Publicamos hoje uma nova peripécia de nosso crítico do banheiros Sidney Luzio. Ele narra mais um episódio de sua saga pelos banheiros do Nordeste.
Desta vez, em um restaurante em Jericoacoara, no Ceará:
Sítio Paraíso, Jericoacoara/CE
Após tantas excursões durante minha estada em Fortaleza, já estava meio de saco cheio de passeio turístico. Porém, Jericoacoara tem lá as suas belezas e eu precisava vê-las com meus próprios olhos. Pensava nisso quando apareceu no hostel um grupo de mochileiros do Piauí, querendo fechar um grupo para num combo que incluía, a priori, a famosa Pedra Furada, passeio pelas dunas e as lagoas Azul e Paraíso.
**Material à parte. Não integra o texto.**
(* ===== verification/RealDiskProps.v ===== *)
(** * Properties of the disk of the process

    That [RealDisk] on a POSIX kernel implements the disk interface, that its write loop
    finishes what the kernel started, what [fsync] is worth across a power cut, and two runs
    of the partition log on [RealDisk] in which fsynced records are lost: one because the
    directory is not synced, one because a write that failed half-way left its bytes behind. *)
From S2P Require Import Prelude Random Base RecordBatch Disk SimDisk Segment Chain SegmentFacts SegmentProps.
From S2P Require Import Log LogFacts LogRecovery LogDurable LogProps Posix RealDisk Machine.

(** ** The contract *)

(** C27: The disk of the process implements the disk interface the storage layer is proved
    against, call by call, on every kernel that keeps to POSIX: short transfers are
    continued, interrupted ones repeated, and a new process starts with a good disk. *)
Theorem real_disk_refines_interface (K : Type) (PK : Posix K) (PV : PosixView K) :
  PosixLaws K -> Disk.laws (RealDisk.t K) /\ forall k : K, sane k -> Disk.good (RealDisk.new k).
Proof. intros PL. split; [apply _ | apply RealDisk.new_real_good]. Qed.

Lemma real_disk_refines_interface_witness :
  Disk.laws (RealDisk.t Machine.t) /\ Disk.good (RealDisk.new Machine.boot).
Proof.
  destruct (real_disk_refines_interface Machine.t Machine.machine_posix Machine.machine_view Machine.machine_laws) as [L G].
  exact (conj L (G Machine.boot Machine.boot_well_formed)).
Defined.

(** On a kernel that promises more than POSIX does, the disk of the process is what the
    theorems about durability ask for: steady, if a write takes all it is given or is refused
    and sizes and unlinks do not fail, and with every file still there after a power cut, if
    the cut keeps names and sizes. *)
Theorem real_disk_steady (K : Type) (PK : Posix K) (PV : PosixView K) (cut : K -> K -> Prop) :
  PosixLaws K -> PosixWhole K -> PosixCrash K cut -> PosixJournal K cut ->
  Disk.steady (RealDisk.t K) /\ Disk.crash_laws (RealDisk.t K) (RealDisk.power_cut cut).
Proof. split; apply _. Qed.

Lemma real_disk_steady_witness :
  let PV := Machine.calm_view in
  (Disk.steady (RealDisk.t Machine.t) /\
   Disk.crash_laws (RealDisk.t Machine.t) (RealDisk.power_cut (fun k k' => k' = Machine.journalled k))) /\
  Disk.good (RealDisk.new Machine.boot).
Proof.
  intros PV. split.
  - exact (real_disk_steady Machine.t Machine.machine_posix Machine.calm_view _
      Machine.calm_laws Machine.calm_whole Machine.calm_crash Machine.calm_journal).
  - by split; [split; [apply Machine.boot_well_formed|]|..].
Defined.

(** ** Writes are finished *)

Section Willing.
Context {K : Type} `{PL : PosixLaws K}.
Context (P : K -> Prop) (fd : Z) (data : list Z) (off : Z).

(** As long as [P] holds, a write of the rest of [data] makes progress or is interrupted. *)
Definition willing : Prop := forall k r k' m, P k -> 0 <= m < zlen data ->
  sys_pwrite fd (zdrop m data) (off + m) k = (r, k') ->
  P k' /\ match r with Done n => 0 < n | Errno_is e => e = EINTR end.

Lemma willing_loop : willing -> 0 <= off -> off + zlen data < 2 ^ 63 -> forall fuel written k r k',
  P k -> 0 <= written <= zlen data -> RealDisk.pwrite_loop fuel fd data off written k = Some (r, k') ->
  (forall n, r = Ok n -> n <= zlen data) -> r = Ok (zlen data).
Proof using PL.
  intros Hw Ho Hl. induction fuel as [|fuel IH]; intros written k r k' Pk Hn; cbn [RealDisk.pwrite_loop]; [done|].
  destruct (written <? zlen data) eqn:E; bool_prop; cbn [negb].
  2:{ intros [= <- <-] _. f_equal. lia. }
  assert (0 <= written < zlen data) as Hin by lia.
  rewrite (RealDisk.off_t_small (off + written)) by (pow2; lia). destruct (sys_pwrite _ _ _ k) as [[n|e] k1] eqn:W.
  - destruct (Hw _ _ _ _ Pk Hin W) as [Pk1 Hpos]. rewrite (proj2 (Z.eqb_neq _ _)) by lia.
    intros R Hle. destruct (Z_le_dec (written + n) (zlen data)); [by eapply IH in R; eauto; lia|].
    exfalso. destruct fuel as [|fuel']; cbn [RealDisk.pwrite_loop] in R; [done|].
    rewrite (proj2 (Z.ltb_ge _ _)) in R by lia. injection R as <- <-. specialize (Hle _ eq_refl). lia.
  - destruct (Hw _ _ _ _ Pk Hin W) as [Pk1 ->]. rewrite bool_decide_true by done. by apply IH.
Qed.

End Willing.

(** Short and interrupted writes are finished.  If the kernel never refuses, however
    little it takes at a time and however often a signal interrupts it, [pwrite] comes back
    with everything written and the file holds precisely the new bytes. *)
Theorem real_write_completes (K : Type) (PK : Posix K) (PV : PosixView K) (P : K -> Prop) (d d' : RealDisk.t K)
    (f : Z) (p : chars) (b data : list Z) (off : Z) (r : Result Z) :
  PosixLaws K -> Disk.good d -> Disk.opened d f p b -> bytes_ok data -> 0 <= off -> off + zlen data < 2 ^ 63 ->
  willing P (RealDisk.fd_for f d) data off -> P (RealDisk.kernel d) ->
  RealDisk.pwrite f data off d = (r, d') ->
  r = Ok (zlen data) /\ Disk.files d' !! p = Some (overwrite b off data).
Proof.
  intros PL Hg Ho Hb Hoff Hl Hw Pk E. pose proof (zlen_nonneg data).
  assert (0 <= off < 2 ^ 64) as Hoff' by (pow2; lia).
  destruct (RealDisk.pwrite_real _ _ _ _ _ _ _ _ Hg Ho Hoff' Hb E) as (k & _ & Hk & F & _ & R).
  assert (r = Ok (zlen data)) as ->.
  2:{ split; [done|]. subst k. by rewrite ztake_ge in F by lia. }
  destruct (RealDisk.opened_holds _ _ _ _ Hg Ho) as (i & Ef & _). unfold RealDisk.pwrite in E. rewrite Ef in E.
  destruct (RealDisk.pwrite_returns _ _ _ _ _ _ Hg Ho Hoff' Hb) as (r' & k' & _ & m & L & _ & _ & _ & _).
  rewrite L in E. injection E as -> _.
  refine (willing_loop P _ data off Hw Hoff Hl _ 0 _ r k' Pk _ L _); [lia|]. intros n ->. lia.
Qed.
Pelo custo x benefício da coisa, até que foi divertido. E a parada para o almoço no restaturante Sítio Paraíso, de frente à lagoa de mesmo nome, veio na hora exata. Isso porque não só a fome já batia forte, mas também o balanço da jardineira pelas dunas havia batido fundo no estômago e me deixado pronto para conhecer o banheiro mais próximo.
Saí à procura pelas dependências do local e nada. Foi nessa hora que percebi que ele ficava numa casinha separada do resto do complexo. Sem muita escolha, fui me acostumando com o estilo roots do local e fiquei mais à vontade para fazer o que tinha que fazer por ali.
Ao entrar na cabine, me embasbaquei de cara: havia um plástico envolvendo todo o assento. Será que logo num banheiro tão simples encontraria algo tão raro até em WCs mais sofisticados? Não, realmente não era esse o caso, e aquele era filho único por ali. Vai ver algum gringo de passagem e extremamente prevenido trouxe consigo um kit higiene para evitar germes ou coisas piores.
De qualquer forma, tirei a traquitana e o substituí pelos sempre eficientes papéis higiênicos. De resto, era tudo extremamente funcional. O azulejo meia-barra, a descarga de cordinha… Agora o papel higiênico não fazia jus ao nome de estabelecimento, colocado num cantinho no chão. E, considerando que já estava em um ponto de não retorno do processo, tive que improvisar com o que tinha ali. A iluminação era natural e vinha do espaço entre a cabine e o telhado, o que dava também uma maior ventilação ao recinto.
Um banheiro certamente melhor qualificado para a realização do nº 1 do que para o nº 2, mas que pode ser útil deveras, dependendo do seu espírito de aventura.